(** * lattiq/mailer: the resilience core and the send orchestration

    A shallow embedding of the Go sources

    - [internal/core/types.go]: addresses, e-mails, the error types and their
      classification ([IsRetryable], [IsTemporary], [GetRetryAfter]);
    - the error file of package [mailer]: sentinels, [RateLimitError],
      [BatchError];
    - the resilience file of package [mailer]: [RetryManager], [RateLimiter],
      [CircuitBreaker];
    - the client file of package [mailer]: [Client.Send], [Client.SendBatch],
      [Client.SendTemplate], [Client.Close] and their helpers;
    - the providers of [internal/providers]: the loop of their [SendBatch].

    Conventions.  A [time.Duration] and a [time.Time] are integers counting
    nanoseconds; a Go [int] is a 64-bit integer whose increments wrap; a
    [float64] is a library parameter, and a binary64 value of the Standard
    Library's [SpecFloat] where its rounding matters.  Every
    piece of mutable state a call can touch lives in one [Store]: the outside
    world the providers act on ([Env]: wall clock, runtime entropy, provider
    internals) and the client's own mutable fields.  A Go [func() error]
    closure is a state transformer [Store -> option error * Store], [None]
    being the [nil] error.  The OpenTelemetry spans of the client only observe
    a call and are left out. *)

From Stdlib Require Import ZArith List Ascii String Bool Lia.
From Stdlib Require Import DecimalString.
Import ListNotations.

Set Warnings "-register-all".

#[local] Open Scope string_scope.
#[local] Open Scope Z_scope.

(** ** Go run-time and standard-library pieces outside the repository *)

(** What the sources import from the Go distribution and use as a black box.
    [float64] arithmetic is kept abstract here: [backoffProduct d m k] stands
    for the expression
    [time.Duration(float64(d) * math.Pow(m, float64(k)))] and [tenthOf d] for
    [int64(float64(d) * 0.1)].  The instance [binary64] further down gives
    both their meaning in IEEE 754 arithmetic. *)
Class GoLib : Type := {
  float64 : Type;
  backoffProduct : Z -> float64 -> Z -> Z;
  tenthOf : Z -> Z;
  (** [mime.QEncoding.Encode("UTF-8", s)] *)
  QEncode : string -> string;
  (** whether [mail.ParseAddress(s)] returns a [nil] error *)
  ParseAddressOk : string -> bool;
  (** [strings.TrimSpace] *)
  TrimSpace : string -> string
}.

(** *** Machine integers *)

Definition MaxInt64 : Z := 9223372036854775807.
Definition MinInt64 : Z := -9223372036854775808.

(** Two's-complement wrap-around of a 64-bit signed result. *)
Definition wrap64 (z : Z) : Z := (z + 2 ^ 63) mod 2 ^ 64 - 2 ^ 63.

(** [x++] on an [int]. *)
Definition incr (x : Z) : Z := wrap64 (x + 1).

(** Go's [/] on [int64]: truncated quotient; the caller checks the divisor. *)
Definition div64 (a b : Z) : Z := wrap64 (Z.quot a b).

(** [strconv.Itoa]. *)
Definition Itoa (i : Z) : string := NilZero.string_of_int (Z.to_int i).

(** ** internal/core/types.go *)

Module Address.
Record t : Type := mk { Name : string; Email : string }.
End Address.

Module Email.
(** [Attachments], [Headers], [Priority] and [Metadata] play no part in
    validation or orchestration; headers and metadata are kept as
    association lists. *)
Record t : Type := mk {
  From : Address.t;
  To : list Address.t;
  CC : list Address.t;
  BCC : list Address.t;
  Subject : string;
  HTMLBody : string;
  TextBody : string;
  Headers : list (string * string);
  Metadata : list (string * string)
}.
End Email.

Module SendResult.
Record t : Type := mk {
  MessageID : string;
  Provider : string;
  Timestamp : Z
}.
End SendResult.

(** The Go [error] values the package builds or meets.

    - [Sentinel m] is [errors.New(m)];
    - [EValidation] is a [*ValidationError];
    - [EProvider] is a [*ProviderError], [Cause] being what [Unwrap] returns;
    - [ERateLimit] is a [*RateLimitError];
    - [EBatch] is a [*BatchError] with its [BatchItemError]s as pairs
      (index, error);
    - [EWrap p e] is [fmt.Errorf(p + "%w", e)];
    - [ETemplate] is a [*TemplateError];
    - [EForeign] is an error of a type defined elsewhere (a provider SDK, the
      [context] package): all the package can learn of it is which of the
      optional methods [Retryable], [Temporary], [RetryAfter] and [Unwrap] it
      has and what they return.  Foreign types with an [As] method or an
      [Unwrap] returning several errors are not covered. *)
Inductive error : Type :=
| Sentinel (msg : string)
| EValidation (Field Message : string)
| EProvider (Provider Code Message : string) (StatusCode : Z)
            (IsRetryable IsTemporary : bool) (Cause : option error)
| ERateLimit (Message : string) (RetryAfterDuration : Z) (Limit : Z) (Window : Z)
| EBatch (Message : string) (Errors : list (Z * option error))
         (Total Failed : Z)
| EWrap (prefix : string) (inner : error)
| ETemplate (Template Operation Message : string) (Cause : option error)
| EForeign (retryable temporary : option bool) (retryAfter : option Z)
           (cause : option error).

--

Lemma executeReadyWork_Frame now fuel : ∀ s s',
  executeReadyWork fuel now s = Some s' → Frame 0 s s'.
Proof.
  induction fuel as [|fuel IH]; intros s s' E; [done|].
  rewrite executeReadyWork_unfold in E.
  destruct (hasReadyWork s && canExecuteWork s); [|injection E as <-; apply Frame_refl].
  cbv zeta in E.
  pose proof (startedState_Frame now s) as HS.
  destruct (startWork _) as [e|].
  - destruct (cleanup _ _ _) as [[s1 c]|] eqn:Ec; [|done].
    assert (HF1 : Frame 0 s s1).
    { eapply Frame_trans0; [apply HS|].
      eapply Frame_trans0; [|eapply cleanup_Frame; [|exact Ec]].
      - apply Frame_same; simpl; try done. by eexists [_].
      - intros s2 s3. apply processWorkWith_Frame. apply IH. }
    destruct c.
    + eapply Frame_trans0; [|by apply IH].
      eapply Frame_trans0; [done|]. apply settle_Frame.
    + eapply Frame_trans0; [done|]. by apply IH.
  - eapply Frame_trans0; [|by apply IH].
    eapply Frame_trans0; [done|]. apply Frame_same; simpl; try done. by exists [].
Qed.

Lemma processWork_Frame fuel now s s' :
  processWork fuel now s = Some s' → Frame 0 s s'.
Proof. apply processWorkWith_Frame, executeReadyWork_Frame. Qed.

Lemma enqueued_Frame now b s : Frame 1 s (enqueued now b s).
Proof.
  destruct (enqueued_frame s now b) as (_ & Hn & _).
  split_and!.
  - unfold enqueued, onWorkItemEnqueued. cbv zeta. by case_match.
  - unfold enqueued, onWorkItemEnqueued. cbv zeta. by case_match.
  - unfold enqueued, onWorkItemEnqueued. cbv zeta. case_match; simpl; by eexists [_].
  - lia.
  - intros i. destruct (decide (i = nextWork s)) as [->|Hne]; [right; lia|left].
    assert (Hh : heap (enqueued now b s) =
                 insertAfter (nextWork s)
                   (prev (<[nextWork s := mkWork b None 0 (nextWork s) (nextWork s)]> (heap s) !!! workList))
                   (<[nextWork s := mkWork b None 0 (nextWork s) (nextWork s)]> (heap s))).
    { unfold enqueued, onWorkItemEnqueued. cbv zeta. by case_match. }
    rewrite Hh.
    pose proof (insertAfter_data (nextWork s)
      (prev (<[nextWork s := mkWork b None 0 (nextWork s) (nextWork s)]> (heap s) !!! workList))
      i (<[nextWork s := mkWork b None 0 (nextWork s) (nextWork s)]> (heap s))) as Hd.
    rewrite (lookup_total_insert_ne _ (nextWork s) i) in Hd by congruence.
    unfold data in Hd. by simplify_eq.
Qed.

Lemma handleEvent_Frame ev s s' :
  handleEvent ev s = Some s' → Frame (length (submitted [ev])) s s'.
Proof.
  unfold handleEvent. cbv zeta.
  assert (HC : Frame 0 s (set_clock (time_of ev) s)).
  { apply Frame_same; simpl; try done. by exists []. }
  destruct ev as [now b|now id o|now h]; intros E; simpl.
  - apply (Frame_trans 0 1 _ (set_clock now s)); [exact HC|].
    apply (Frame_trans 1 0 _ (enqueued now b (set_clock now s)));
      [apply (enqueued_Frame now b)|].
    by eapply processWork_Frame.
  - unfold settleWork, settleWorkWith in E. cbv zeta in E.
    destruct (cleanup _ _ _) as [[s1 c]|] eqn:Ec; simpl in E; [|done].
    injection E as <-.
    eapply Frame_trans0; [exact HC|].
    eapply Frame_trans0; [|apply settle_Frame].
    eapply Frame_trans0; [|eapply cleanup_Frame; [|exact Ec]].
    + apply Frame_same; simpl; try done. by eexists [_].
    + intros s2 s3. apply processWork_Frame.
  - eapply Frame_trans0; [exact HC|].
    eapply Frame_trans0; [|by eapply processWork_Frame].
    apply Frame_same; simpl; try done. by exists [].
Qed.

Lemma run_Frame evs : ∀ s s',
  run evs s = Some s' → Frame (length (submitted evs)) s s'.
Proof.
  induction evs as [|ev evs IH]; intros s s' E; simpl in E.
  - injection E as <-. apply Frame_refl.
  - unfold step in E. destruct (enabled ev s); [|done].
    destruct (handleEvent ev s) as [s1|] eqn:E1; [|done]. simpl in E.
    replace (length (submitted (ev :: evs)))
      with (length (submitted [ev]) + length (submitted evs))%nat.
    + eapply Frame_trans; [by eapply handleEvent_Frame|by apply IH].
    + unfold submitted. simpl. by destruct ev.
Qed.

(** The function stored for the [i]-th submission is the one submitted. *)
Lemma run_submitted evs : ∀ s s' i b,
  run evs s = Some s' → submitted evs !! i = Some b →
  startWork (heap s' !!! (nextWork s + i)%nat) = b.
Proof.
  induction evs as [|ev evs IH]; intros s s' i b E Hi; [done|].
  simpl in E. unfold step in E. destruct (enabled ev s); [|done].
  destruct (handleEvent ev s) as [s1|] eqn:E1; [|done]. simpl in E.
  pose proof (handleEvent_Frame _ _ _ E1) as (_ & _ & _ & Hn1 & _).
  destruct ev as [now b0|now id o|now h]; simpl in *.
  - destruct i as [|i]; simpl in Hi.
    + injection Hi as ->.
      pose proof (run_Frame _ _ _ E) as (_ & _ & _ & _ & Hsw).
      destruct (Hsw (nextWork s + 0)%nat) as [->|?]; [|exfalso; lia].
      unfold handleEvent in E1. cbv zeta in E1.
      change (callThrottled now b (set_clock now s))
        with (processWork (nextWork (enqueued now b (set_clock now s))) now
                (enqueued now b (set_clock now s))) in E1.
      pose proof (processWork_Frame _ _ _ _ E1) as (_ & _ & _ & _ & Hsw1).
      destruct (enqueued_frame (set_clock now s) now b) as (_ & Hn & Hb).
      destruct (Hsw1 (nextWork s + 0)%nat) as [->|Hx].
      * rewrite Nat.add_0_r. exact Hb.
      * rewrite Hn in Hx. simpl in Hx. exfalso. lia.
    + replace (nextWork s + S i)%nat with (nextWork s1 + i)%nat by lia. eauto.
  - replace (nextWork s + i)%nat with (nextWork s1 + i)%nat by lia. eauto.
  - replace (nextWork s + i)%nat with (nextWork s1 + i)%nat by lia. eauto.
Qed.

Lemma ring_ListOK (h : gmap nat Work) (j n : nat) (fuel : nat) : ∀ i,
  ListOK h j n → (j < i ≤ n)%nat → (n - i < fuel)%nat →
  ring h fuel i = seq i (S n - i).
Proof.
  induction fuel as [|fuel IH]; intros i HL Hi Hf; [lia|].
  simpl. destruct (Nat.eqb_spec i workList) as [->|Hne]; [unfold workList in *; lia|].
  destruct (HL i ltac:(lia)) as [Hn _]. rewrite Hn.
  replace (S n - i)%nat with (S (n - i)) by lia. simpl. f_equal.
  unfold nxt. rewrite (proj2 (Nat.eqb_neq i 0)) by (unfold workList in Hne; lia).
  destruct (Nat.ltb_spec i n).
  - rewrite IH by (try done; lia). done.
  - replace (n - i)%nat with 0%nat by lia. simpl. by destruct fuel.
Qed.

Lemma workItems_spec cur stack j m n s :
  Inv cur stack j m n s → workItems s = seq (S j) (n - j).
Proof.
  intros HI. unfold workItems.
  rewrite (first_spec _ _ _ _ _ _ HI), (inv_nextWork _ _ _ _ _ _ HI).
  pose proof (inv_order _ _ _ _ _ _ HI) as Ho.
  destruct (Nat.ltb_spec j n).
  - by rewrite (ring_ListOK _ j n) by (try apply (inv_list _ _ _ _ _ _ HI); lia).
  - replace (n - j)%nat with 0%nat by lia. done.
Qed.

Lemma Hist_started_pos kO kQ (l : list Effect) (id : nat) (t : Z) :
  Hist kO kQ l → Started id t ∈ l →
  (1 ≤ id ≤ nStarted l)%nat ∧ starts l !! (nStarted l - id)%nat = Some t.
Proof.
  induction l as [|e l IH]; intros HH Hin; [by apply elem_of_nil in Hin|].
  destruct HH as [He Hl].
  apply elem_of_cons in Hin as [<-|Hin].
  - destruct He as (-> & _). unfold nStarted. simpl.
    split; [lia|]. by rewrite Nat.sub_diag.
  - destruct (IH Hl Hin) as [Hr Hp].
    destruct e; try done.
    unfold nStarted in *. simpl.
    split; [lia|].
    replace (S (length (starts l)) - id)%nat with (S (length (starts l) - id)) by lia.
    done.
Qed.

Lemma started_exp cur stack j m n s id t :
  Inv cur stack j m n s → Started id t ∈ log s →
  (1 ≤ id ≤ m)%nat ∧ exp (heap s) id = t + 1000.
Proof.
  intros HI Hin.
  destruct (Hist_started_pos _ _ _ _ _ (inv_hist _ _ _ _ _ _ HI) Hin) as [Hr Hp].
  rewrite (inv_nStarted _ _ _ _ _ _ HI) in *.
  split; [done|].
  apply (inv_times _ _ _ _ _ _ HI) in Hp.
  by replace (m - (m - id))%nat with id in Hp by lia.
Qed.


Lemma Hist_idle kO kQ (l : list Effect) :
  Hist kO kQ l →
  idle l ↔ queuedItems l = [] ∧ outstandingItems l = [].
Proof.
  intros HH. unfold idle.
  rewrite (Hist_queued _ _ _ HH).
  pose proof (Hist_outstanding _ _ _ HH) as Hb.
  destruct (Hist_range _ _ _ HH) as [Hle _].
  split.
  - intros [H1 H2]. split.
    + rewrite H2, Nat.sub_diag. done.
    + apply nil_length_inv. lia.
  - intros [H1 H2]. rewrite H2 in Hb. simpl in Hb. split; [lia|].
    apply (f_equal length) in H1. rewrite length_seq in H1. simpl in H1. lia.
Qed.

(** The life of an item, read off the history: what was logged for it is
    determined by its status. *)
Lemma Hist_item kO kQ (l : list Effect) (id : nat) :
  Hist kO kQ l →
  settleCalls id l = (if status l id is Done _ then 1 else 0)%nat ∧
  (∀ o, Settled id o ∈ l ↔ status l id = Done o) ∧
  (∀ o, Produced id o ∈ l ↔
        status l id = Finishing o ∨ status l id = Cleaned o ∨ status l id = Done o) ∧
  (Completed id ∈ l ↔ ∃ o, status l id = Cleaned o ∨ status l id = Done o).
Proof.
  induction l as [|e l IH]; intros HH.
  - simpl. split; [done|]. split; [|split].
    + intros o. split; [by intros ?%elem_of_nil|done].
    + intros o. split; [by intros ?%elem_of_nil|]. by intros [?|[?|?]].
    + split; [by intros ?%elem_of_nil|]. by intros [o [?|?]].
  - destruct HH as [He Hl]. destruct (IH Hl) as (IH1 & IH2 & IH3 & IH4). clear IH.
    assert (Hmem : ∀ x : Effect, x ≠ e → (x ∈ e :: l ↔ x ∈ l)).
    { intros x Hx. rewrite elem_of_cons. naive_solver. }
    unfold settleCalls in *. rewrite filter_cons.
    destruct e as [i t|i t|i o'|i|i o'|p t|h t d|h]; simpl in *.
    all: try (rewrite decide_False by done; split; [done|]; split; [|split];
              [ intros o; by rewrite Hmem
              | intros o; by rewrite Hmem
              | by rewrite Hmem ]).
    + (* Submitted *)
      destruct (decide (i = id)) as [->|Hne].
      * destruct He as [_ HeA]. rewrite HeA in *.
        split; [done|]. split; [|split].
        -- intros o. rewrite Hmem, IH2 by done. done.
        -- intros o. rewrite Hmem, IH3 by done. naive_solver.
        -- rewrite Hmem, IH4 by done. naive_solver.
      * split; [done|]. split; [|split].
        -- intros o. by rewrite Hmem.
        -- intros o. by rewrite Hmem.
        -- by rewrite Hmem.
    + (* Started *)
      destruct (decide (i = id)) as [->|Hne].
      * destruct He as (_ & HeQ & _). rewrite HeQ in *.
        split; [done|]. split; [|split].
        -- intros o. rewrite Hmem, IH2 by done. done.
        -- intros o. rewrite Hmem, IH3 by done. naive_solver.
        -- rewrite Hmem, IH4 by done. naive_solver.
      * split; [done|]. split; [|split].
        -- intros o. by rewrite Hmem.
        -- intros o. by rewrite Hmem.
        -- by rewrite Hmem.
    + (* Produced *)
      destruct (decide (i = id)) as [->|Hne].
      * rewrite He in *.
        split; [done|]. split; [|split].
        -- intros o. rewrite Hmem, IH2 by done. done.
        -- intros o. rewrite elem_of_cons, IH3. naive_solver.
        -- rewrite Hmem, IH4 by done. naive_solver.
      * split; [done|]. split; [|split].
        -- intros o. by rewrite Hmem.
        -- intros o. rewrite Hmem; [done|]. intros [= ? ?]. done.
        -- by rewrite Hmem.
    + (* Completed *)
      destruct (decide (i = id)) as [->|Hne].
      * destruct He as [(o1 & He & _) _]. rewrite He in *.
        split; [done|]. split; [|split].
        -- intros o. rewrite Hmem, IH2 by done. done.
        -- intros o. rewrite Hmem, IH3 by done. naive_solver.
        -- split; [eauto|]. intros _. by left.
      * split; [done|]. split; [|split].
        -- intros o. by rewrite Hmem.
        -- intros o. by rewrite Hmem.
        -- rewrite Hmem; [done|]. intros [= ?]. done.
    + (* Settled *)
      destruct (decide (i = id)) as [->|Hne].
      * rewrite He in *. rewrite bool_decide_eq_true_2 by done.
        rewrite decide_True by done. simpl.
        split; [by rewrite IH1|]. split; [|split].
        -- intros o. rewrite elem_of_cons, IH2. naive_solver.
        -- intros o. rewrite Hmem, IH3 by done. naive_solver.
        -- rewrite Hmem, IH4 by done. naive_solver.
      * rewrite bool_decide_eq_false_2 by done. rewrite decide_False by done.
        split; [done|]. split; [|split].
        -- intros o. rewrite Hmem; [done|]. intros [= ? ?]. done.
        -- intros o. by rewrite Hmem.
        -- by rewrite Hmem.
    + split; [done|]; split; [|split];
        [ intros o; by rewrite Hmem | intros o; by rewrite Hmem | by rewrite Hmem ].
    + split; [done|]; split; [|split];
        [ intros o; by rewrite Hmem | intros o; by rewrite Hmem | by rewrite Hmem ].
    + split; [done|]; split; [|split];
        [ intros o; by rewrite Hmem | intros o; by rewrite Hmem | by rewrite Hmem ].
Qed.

→ **How to complete this task**:
In the listing above, start at the line with "- destruct (cleanup", go on through the line with "Lemma processWork_Frame fuel", and copy each of those lines exactly; leave out all the rest.

→ **Reply**:
  - destruct (cleanup _ _ _) as [[s1 c]|] eqn:Ec; [|done].
    assert (HF1 : Frame 0 s s1).
    { eapply Frame_trans0; [apply HS|].
      eapply Frame_trans0; [|eapply cleanup_Frame; [|exact Ec]].
      - apply Frame_same; simpl; try done. by eexists [_].
      - intros s2 s3. apply processWorkWith_Frame. apply IH. }
    destruct c.
    + eapply Frame_trans0; [|by apply IH].
      eapply Frame_trans0; [done|]. apply settle_Frame.
    + eapply Frame_trans0; [done|]. by apply IH.
  - eapply Frame_trans0; [|by apply IH].
    eapply Frame_trans0; [done|]. apply Frame_same; simpl; try done. by exists [].
Qed.

Lemma processWork_Frame fuel now s s' :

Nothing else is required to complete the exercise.